### BRIEF
Beneath this instruction is a block of data; output from it exactly the lines that run from the one containing "else interval_closed (value" through the one containing "End IntegerColumn.", inclusive.

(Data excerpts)
***

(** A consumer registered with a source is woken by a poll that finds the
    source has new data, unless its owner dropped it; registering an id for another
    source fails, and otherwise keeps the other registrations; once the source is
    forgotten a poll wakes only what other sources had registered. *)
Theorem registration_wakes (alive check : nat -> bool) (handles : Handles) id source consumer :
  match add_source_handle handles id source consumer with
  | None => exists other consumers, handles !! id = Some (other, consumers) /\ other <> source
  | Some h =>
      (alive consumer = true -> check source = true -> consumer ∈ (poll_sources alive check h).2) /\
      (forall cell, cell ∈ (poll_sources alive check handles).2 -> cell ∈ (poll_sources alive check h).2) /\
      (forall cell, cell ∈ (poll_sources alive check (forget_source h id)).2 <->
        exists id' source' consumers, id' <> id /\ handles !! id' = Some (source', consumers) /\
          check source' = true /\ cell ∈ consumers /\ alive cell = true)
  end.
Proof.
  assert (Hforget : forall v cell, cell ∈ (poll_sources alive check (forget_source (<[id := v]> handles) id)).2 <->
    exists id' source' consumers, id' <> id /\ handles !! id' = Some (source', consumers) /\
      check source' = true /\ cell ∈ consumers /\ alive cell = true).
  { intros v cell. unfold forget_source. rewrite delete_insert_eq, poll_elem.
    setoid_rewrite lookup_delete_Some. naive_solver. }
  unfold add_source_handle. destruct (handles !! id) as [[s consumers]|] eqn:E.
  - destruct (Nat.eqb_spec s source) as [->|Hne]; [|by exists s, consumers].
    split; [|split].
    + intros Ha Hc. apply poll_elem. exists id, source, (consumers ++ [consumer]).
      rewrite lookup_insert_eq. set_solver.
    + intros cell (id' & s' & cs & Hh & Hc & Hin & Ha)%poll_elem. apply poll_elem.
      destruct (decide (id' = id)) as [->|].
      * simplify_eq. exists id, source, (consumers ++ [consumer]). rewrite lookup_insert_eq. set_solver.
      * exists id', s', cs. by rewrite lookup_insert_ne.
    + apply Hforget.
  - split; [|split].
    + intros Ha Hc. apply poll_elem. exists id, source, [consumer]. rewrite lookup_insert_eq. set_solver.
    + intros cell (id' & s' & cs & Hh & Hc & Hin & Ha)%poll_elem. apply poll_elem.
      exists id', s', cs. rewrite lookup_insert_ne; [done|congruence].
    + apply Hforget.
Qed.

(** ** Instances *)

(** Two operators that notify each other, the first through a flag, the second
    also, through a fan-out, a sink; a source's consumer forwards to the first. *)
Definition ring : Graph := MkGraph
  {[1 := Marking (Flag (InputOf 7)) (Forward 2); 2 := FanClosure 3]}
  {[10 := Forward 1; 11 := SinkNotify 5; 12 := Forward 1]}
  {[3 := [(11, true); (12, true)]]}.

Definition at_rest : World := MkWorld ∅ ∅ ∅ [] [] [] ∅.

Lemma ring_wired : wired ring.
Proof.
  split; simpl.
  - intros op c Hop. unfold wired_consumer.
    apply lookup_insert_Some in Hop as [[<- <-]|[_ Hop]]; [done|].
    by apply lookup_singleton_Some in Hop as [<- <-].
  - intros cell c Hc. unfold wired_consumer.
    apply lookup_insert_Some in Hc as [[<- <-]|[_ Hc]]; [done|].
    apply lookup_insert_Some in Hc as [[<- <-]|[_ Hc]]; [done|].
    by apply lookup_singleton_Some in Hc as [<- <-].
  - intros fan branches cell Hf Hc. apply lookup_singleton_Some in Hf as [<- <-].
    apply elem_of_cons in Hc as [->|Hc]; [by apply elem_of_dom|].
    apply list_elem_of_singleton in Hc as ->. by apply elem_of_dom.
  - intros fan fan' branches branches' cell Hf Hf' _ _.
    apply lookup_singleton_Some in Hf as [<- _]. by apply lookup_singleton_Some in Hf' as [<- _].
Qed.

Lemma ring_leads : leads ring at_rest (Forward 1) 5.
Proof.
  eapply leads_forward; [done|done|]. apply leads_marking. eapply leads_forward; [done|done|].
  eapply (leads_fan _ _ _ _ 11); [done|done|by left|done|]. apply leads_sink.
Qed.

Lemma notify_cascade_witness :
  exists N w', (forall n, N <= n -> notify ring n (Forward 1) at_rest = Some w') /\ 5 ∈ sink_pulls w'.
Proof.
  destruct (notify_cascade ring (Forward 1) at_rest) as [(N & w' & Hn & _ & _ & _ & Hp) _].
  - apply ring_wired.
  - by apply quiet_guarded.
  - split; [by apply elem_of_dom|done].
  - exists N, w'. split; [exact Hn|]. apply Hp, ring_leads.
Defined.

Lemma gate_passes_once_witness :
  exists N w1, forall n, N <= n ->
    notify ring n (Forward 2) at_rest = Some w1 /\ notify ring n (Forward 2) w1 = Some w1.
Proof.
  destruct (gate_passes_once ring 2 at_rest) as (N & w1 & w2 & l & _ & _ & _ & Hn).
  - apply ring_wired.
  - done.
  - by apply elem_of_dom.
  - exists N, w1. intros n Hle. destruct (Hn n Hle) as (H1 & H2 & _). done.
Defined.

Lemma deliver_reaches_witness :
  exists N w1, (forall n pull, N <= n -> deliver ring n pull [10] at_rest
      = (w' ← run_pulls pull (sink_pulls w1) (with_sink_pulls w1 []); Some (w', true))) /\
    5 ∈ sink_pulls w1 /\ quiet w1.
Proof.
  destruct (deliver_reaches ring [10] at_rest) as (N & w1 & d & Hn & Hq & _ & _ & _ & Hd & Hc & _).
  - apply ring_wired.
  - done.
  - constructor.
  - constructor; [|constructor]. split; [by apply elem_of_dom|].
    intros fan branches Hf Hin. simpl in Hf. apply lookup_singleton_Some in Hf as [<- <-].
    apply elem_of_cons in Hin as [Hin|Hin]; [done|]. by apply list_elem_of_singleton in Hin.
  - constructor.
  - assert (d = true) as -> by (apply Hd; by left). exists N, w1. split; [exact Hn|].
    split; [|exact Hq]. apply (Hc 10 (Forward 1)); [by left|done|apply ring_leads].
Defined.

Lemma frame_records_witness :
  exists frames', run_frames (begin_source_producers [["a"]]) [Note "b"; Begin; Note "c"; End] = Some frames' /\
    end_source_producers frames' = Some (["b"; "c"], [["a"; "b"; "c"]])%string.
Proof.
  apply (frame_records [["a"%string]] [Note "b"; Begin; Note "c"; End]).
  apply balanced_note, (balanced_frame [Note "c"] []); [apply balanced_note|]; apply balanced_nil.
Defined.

***

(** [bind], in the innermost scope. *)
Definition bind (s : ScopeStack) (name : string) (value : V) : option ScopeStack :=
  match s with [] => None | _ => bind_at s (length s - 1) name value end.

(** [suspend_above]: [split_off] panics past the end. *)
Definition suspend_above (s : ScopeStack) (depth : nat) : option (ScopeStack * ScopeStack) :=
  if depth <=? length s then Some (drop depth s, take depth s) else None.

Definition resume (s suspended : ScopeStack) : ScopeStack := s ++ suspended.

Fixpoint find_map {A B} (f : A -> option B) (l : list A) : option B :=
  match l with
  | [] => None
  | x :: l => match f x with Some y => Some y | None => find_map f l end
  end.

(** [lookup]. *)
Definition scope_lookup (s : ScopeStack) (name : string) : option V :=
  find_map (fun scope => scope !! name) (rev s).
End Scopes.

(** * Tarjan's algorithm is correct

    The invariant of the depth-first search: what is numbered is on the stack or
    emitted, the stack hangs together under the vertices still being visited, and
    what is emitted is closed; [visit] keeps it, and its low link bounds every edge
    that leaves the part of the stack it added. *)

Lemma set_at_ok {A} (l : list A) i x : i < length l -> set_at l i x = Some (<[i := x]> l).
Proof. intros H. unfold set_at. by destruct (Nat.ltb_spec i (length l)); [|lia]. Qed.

***

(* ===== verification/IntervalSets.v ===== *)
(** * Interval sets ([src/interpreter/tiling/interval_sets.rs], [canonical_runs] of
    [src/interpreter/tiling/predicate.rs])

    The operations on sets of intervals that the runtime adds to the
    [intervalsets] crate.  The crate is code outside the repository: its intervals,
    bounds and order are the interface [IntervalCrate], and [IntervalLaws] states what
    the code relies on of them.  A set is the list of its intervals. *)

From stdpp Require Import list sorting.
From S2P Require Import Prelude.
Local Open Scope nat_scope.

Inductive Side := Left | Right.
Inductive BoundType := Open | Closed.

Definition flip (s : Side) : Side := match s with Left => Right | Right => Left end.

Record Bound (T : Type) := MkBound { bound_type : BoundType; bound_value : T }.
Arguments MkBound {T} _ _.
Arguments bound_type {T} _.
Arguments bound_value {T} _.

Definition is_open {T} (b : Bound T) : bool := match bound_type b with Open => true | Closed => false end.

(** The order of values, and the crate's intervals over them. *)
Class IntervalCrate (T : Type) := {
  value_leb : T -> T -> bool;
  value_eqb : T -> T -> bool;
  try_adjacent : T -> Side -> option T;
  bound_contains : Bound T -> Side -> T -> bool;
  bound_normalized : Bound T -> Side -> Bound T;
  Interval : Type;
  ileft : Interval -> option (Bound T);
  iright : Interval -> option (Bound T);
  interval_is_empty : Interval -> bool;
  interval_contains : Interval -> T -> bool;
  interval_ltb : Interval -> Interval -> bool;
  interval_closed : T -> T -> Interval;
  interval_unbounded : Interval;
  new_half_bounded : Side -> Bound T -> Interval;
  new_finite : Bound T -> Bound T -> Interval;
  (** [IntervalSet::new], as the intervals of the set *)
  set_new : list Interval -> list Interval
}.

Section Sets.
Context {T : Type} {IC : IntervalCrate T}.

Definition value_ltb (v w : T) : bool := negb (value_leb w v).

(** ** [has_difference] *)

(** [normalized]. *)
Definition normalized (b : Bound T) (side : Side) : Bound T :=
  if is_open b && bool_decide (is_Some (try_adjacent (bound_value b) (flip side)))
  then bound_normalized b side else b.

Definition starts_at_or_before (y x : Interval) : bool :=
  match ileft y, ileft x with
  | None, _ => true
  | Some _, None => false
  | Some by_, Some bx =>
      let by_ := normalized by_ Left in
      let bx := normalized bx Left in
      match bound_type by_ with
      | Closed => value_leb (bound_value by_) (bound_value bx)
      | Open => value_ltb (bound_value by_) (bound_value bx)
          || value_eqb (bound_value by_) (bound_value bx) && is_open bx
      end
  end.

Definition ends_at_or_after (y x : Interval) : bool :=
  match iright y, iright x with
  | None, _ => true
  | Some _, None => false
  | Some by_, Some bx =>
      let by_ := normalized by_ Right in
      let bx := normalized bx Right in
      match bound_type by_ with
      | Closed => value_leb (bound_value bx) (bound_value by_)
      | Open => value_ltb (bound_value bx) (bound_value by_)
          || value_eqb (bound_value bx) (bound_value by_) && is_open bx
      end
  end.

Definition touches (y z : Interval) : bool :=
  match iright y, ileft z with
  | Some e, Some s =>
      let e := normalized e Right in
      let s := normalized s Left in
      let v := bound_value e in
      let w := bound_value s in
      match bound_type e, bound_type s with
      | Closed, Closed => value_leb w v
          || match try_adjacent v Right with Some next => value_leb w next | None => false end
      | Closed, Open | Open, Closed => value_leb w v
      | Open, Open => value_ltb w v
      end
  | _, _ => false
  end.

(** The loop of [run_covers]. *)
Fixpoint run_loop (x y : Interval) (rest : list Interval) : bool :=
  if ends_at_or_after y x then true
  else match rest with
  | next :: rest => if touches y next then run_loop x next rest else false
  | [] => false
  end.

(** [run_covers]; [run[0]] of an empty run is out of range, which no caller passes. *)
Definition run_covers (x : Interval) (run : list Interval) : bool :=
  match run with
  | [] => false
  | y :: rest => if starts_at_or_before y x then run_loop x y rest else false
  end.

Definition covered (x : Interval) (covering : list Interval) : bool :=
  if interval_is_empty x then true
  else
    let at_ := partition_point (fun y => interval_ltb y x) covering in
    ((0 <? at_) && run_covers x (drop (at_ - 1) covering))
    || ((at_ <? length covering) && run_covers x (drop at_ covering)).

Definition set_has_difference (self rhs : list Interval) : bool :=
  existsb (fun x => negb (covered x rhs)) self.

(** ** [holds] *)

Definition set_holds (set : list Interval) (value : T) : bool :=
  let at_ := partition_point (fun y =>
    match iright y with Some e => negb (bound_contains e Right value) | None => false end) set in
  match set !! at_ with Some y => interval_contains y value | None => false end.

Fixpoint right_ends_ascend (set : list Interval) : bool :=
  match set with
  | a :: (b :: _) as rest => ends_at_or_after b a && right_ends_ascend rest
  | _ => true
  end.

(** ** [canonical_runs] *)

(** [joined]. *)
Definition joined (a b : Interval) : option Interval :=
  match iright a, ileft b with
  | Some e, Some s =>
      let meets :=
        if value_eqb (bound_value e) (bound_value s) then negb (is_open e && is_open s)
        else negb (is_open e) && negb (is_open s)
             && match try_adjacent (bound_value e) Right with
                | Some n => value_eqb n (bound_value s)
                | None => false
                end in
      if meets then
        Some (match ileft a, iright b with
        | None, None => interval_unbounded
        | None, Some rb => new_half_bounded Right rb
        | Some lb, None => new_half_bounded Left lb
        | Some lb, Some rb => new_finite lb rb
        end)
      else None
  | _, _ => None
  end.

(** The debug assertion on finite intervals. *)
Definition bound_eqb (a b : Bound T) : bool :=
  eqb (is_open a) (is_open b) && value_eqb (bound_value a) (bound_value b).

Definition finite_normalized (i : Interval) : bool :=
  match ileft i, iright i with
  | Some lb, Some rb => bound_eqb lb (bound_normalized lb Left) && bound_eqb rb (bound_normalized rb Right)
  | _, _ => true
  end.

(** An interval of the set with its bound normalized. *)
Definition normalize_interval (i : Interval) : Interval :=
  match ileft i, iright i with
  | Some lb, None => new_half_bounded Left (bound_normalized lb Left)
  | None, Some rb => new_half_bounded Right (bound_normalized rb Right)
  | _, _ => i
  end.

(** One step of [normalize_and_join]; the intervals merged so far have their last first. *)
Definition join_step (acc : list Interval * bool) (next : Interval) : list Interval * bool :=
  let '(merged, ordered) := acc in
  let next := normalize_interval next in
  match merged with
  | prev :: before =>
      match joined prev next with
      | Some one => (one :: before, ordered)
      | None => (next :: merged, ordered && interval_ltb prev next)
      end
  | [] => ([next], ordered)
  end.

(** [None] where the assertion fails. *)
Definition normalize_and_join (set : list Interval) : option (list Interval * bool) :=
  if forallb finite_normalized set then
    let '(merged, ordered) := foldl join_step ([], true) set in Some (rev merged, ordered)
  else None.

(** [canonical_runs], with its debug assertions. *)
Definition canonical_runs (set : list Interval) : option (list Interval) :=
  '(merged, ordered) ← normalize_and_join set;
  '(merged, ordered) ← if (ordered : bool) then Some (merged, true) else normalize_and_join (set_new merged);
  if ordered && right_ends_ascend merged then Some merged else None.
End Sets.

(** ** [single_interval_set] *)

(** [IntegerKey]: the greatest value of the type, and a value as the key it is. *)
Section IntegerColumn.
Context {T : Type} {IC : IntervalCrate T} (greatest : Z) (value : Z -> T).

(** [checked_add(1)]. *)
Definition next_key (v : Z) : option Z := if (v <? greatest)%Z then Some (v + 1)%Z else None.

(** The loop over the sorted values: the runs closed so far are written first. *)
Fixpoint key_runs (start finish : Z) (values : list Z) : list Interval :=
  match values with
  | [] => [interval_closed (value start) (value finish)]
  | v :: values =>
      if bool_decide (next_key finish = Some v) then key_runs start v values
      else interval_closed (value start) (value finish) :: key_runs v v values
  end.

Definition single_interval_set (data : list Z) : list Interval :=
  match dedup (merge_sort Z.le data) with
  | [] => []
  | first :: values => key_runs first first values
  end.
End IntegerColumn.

***

### ANSWER SECTION
      else interval_closed (value start) (value finish) :: key_runs v v values
  end.

Definition single_interval_set (data : list Z) : list Interval :=
  match dedup (merge_sort Z.le data) with
  | [] => []
  | first :: values => key_runs first first values
  end.
End IntegerColumn.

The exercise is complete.